** Task goal **
In the records below, find each line with the word "exists" and copy it.

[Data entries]
◆ ◆ ◆

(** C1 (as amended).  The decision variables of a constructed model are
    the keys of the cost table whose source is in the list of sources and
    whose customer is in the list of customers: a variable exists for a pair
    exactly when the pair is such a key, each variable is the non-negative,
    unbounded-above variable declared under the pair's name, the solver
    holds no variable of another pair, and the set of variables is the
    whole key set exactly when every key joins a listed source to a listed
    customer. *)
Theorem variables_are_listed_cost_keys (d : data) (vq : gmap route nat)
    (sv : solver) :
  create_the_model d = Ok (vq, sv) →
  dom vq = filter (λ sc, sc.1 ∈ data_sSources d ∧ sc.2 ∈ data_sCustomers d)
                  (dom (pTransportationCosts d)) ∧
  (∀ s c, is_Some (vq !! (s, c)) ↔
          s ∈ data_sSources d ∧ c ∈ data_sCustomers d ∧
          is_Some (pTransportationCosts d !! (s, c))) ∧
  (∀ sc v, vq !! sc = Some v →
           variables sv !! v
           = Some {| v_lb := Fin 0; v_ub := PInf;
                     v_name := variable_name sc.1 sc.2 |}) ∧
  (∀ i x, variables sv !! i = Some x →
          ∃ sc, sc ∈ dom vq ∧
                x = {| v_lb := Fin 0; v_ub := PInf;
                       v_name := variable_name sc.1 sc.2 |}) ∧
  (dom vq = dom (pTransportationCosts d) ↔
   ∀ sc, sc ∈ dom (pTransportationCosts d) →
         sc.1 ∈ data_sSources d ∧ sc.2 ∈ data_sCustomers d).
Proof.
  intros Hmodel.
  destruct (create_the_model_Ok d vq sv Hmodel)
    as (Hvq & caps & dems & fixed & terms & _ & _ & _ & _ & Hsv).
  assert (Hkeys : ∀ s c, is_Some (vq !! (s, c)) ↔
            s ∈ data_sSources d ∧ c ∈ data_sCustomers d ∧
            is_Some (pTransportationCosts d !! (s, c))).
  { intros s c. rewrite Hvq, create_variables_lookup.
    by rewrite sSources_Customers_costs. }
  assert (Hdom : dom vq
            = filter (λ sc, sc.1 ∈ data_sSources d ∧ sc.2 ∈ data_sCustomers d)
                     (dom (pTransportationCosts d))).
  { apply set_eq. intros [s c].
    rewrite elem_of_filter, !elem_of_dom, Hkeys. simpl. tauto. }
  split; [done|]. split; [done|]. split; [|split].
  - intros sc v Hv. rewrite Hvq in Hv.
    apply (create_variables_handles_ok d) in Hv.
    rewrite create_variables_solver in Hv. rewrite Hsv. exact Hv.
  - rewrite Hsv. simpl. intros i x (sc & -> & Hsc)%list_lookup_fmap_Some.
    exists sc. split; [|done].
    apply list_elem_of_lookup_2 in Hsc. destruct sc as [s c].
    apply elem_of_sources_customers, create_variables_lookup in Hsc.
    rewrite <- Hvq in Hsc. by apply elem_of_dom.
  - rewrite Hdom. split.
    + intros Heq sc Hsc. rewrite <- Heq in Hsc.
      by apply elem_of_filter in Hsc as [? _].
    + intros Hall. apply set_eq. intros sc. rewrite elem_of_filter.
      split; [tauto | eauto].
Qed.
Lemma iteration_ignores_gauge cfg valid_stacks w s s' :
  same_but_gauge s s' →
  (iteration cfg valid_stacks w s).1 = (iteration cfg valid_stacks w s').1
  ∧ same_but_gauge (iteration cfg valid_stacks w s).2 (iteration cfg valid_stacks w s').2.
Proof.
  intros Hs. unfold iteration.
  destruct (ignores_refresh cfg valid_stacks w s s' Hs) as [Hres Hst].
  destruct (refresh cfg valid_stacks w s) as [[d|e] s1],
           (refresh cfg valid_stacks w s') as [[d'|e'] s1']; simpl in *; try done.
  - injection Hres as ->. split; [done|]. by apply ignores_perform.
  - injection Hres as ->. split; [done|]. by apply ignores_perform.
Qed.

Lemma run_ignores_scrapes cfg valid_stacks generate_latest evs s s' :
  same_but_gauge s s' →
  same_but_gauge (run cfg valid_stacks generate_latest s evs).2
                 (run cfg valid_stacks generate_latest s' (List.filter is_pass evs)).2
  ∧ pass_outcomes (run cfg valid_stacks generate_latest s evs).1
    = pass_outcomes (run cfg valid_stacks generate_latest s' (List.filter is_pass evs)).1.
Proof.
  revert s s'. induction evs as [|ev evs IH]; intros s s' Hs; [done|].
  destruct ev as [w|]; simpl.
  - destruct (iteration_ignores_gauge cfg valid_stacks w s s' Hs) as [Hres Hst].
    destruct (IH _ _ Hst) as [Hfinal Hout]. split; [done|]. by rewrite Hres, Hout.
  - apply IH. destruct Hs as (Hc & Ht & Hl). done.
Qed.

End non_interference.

◆ ◆ ◆

** Response **
    whose customer is in the list of customers: a variable exists for a pair
    exists sc. split; [|done].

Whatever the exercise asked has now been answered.